Mais difícil do que declarar em um papel que alguém deixou de viver, é informar isso aos familiares, olhando em seus olhos. Nós, médicos, não fomos treinados para informar mortes, mas para salvar vidas. Quando a família é chamada para vir ao hospital no início da madrugada, já se conclui que a luz do sol teve fim, que uma nova estrela surgiu. Porém, cada um reage de uma forma diferente diante da noite. A maioria, contudo, já chega à sala de espera da UTI, esperando o pior.
Ao longo de duas décadas de trabalho árduo em unidades intensivas, aprendi a falar com os olhos. Geralmente, basta o meu olhar para que tudo seja entendido, mesmo que negado. Ou uma única e sincera frase: “lamento muito”. E eu lamento, de fato. Além do grito, do urro, do choro, das eternas questões sem resposta, não há som que faça sentido nesse momento. Somente há sentimento. Afora os nossos sentimentos, tudo é pequeno.
Maior do que a dor, só o amor, o verdadeiro amor, e a fé. Tento passar isso: o amor e a fé superarão a dor. Sejam fortes. Também preciso ser forte. Há outras vidas dependendo de mim, tantas, dentro e fora da UTI. Assim que a família sai para resolver a burocracia da “passagem”, eu posso chorar um pouquinho, alguns poucos segundos, antes de enxugar a face e voltar para o salão da UTI.

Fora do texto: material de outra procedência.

(** C25: [page_cache_lookup] answers the page of the key, 0 when it is not cached; it changes
    nothing but the counters and the entry's access stamp, so the order of eviction is
    the order of insertion. *)
Theorem page_cache_lookup_correct s A E f o : ok 0 s A E -> exists s', page_cache_lookup f o s = Done (cached (f, o) E) s' /\
  s' = set_pc (k_pc s') (set_mem (k_mem s') s) /\ ok 0 s' A E /\ counted E (f, o) (k_pc s) (k_pc s') /\
  agree (client A E) (k_mem s) (k_mem s').
Proof. apply lookup_runs. Qed.

(** [page_cache_remove] forgets one key and gives back its entry, not its page, which
    stays allocated for the caller; [page_cache_evict_lru] forgets the entry
    inserted first and gives back both. *)
Theorem page_cache_remove_correct s A E : ok 0 s A E ->
  (forall f o, exists s', page_cache_remove f o s = Done tt s' /\ exists A',
    (forall b, b ∈ A' <-> b ∈ A /\ forall e, find_key (f, o) E = Some e -> b <> (e_node e, 0)) /\
    ok 0 s' A' (drop_key (f, o) E) /\ agree (client A' (drop_key (f, o) E)) (k_mem s) (k_mem s') /\ same_counts s s') /\
  exists s', page_cache_evict_lru s = Done tt s' /\ exists A', evicted A E A' /\ ok 0 s' A' (removelast E) /\
    agree (client A' (removelast E)) (k_mem s) (k_mem s') /\ same_counts s s'.
Proof. intros Hc. split; [intros f o; by apply remove_runs|by apply evict_runs]. Qed.

(** A page that was inserted under a new key is found there, and is not found any more
    once the key is removed. *)
Theorem page_cache_roundtrip s A E f o phys : ok 0 s A E -> (phys, 0) ∈ A -> phys ∉ pc_pages tbl E ->
  0 <= f < 2 ^ 64 -> 0 <= o < 2 ^ 64 -> find_key (f, o) E = None ->
  exists r s1, page_cache_insert f o phys s = Done r s1 /\
    (r = 0 -> (exists s2, page_cache_lookup f o s1 = Done phys s2) /\
              exists s3 s4, page_cache_remove f o s1 = Done tt s3 /\ page_cache_lookup f o s3 = Done 0 s4).
Proof.
  intros Hc Hp Hn Hf Ho Hk. destruct (insert_runs tbl mx s A E f o phys Hc Hp Hn Hf Ho) as (r & s' & Hrun & Hi).
  exists r, s'. split; [done|]. intros ->. unfold inserted in Hi. rewrite Hk in Hi. destruct Hi as (A1 & _ & [[[=] _]|(_ & n & _ & Hc' & _)]).
  split.
  - destruct (lookup_runs tbl mx s' _ _ f o Hc') as (s2 & Hr2 & _). exists s2. rewrite Hr2. unfold cached. cbn [find_key].
    by rewrite decide_True by done.
  - destruct (remove_runs tbl mx s' _ _ f o Hc') as (s3 & Hr3 & A3 & _ & Hc3 & _). destruct (lookup_runs tbl mx s3 _ _ f o Hc3) as (s4 & Hr4 & _).
    exists s3, s4. split; [done|]. rewrite Hr4. f_equal. unfold cached.
    assert (find_key (f, o) (drop_key (f, o) (mkEntry n f o phys :: room mx E)) = None) as ->; [|done].
    apply find_key_None. intros e He. by apply list_elem_of_filter in He as [? _].
Qed.
End claims.

(** ** A concrete cache *)

#[local] Instance cache_demo_source : PageAllocator 0 (buddy_alloc_pages 0 BUDDY_ZONE_UNMOVABLE) (fun a => buddy_free_pages a 0) :=
  buddy_allocator 0 BUDDY_ZONE_UNMOVABLE ltac:(done) ltac:(done).

Definition alloc_page (s : kst) : kst := final (buddy_alloc_pages 0 BUDDY_ZONE_UNMOVABLE s) boot_state.
Definition cache_demo_tbl : Z := 0x108000.
Definition cache_demo_pages : kst := alloc_page (alloc_page (alloc_page demo_state)).
Definition cache_demo_start : kst := final (buddy_free_pages cache_demo_tbl 0 cache_demo_pages) boot_state.
Definition cache_demo : kst := final (page_cache_init 2 cache_demo_start) boot_state.
Definition cache_demo_blocks : blocks := [(cache_demo_tbl, 0); (0x109000, 0); (0x10A000, 0)].

Lemma demo_alloc_page s A r : @pa_inv _ _ _ cache_demo_source s A -> result (buddy_alloc_pages 0 BUDDY_ZONE_UNMOVABLE s) = Some r -> r <> 0 ->
  @pa_inv _ _ _ cache_demo_source (alloc_page s) ((r, 0) :: A).
Proof.
  intros Hi Hr Hn. destruct (pa_alloc s A Hi) as (r' & s1 & Hrun & _ & Hcase). unfold alloc_page. rewrite Hrun in *. cbn [result final] in *.
  injection Hr as ->. destruct Hcase as [[E _]|(_ & H & _)]; [by rewrite E in Hn|exact H].
Qed.

Lemma cache_demo_start_inv : exists A, @pa_inv _ _ _ cache_demo_source cache_demo_start A /\ A = [(0x109000, 0); (0x10A000, 0)].
Proof.
  assert (H0 : @pa_inv _ _ _ cache_demo_source demo_state []).
  { destruct demo_hist as [fl H]. exists demo_start, demo_size, fl. split; [|exact H]. split; [apply demo_region|]. vm_compute. discriminate. }
  apply (demo_alloc_page _ _ 0x10A000) in H0; [|vm_compute; reflexivity|done].
  apply (demo_alloc_page _ _ 0x108000) in H0; [|vm_compute; reflexivity|done].
  apply (demo_alloc_page _ _ 0x109000) in H0; [|vm_compute; reflexivity|done].
  destruct (pa_free cache_demo_pages [(0x109000, 0)] cache_demo_tbl [(0x10A000, 0)] H0) as (s' & Hrun & _ & Hi & _).
  unfold cache_demo_start. rewrite Hrun. exists [(0x109000, 0); (0x10A000, 0)]. split; [exact Hi|reflexivity].
Qed.

Lemma cache_demo_ok : cache_ok cache_demo_tbl 2 0 cache_demo cache_demo_blocks [].
Proof.
  destruct cache_demo_start_inv as (A & Hi & ->). destruct (init_runs cache_demo_start _ 2 Hi) as (s' & Hrun & Hcase).
  unfold cache_demo. rewrite Hrun. cbn [final].
  assert (Ht : pc_hash_table (k_pc s') = cache_demo_tbl).
  { change s' with (final (Done tt s') boot_state). rewrite <- Hrun. vm_compute. reflexivity. }
  destruct Hcase as [(E & _)|(t & s1 & _ & _ & E & _ & _ & Hc)]; rewrite E in Ht; cbn in Ht; [done|]. subst t. apply Hc. left.
Qed.

Lemma cache_demo_phys : (0x10A000, 0) ∈ cache_demo_blocks /\ 0x10A000 ∉ pc_pages cache_demo_tbl [].
Proof. split; [right; right; left|]. by intros [|[|[]%not_elem_of_nil]%elem_of_cons]%elem_of_cons. Qed.

Lemma page_cache_insert_correct_witness : exists s', page_cache_insert 7 0x3000 0x10A000 cache_demo = Done 0 s' /\ pc_total_pages (k_pc s') <= 2.
Proof.
  destruct cache_demo_phys as [Hp Hn].
  destruct (page_cache_insert_correct cache_demo_tbl 2 cache_demo cache_demo_blocks [] 7 0x3000 0x10A000 cache_demo_ok Hp Hn ltac:(lia) ltac:(lia)) as (r & s' & Hrun & _ & Hb).
  assert (E : result (page_cache_insert 7 0x3000 0x10A000 cache_demo) = Some 0) by (vm_compute; reflexivity).
  pose proof (run_result _ _ _ _ Hrun E) as Er. subst r. clear E. exists s'. split; [exact Hrun|]. apply Hb. vm_compute. discriminate.
Defined.

Lemma page_cache_lookup_correct_witness : exists s', page_cache_lookup 7 0x3000 cache_demo = Done 0 s'.
Proof.
  destruct (page_cache_lookup_correct cache_demo_tbl 2 cache_demo cache_demo_blocks [] 7 0x3000 cache_demo_ok) as (s' & Hrun & _). by exists s'.
Defined.

Lemma page_cache_remove_correct_witness : exists s', page_cache_remove 7 0x3000 cache_demo = Done tt s'.
Proof.
  destruct (page_cache_remove_correct cache_demo_tbl 2 cache_demo cache_demo_blocks [] cache_demo_ok) as (H & _).
  destruct (H 7 0x3000) as (s' & Hrun & _). by exists s'.
Defined.

Lemma page_cache_roundtrip_witness : exists s1 s2, page_cache_insert 7 0x3000 0x10A000 cache_demo = Done 0 s1 /\ page_cache_lookup 7 0x3000 s1 = Done 0x10A000 s2.
Proof.
  destruct cache_demo_phys as [Hp Hn].
  destruct (page_cache_roundtrip cache_demo_tbl 2 cache_demo cache_demo_blocks [] 7 0x3000 0x10A000 cache_demo_ok Hp Hn ltac:(lia) ltac:(lia) eq_refl) as (r & s1 & Hrun & H).
  assert (E : result (page_cache_insert 7 0x3000 0x10A000 cache_demo) = Some 0) by (vm_compute; reflexivity). pose proof (run_result _ _ _ _ Hrun E) as Er. subst r. clear E.
  destruct (H eq_refl) as [[s2 Hl] _]. exists s1, s2. split; [exact Hrun|exact Hl].
Defined.

(** The table is 8192 bytes and gets one page: after [page_cache_init] the allocator gives
    the second half of the table to the next caller. *)
Theorem page_cache_init_overruns : exists s1 s2 r, page_cache_init 1024 (alloc_page demo_state) = Done tt s1 /\
  buddy_alloc_pages 0 BUDDY_ZONE_UNMOVABLE s1 = Done r s2 /\
  pc_hash_table (k_pc s1) <= r < pc_hash_table (k_pc s1) + 8 * pc_hash_size (k_pc s1).
Proof.
  exists (final (page_cache_init 1024 (alloc_page demo_state)) boot_state),
    (final (buddy_alloc_pages 0 BUDDY_ZONE_UNMOVABLE (final (page_cache_init 1024 (alloc_page demo_state)) boot_state)) boot_state), 0x109000.
  split; [apply run_final; vm_compute; reflexivity|]. split; [apply run_final; vm_compute; reflexivity|].
  assert (V : pc_hash_table (k_pc (final (page_cache_init 1024 (alloc_page demo_state)) boot_state)) = 0x108000 /\
    pc_hash_size (k_pc (final (page_cache_init 1024 (alloc_page demo_state)) boot_state)) = 1024) by (vm_compute; done).
  destruct V as [-> ->]. lia.
Qed.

Tenho que admitir mais um paciente, que chegou com “abdome agudo”. Tenho que admitir, mais uma vez, o quanto somos frágeis. Tenho que admitir que os profissionais da saúde, meus queridos colegas de luta, que agora correm para acolher mais uma vida em risco, são heróis neste mundo insano, neste momento bizarro da humanidade. Que Deus nos ajude, assim como vocês."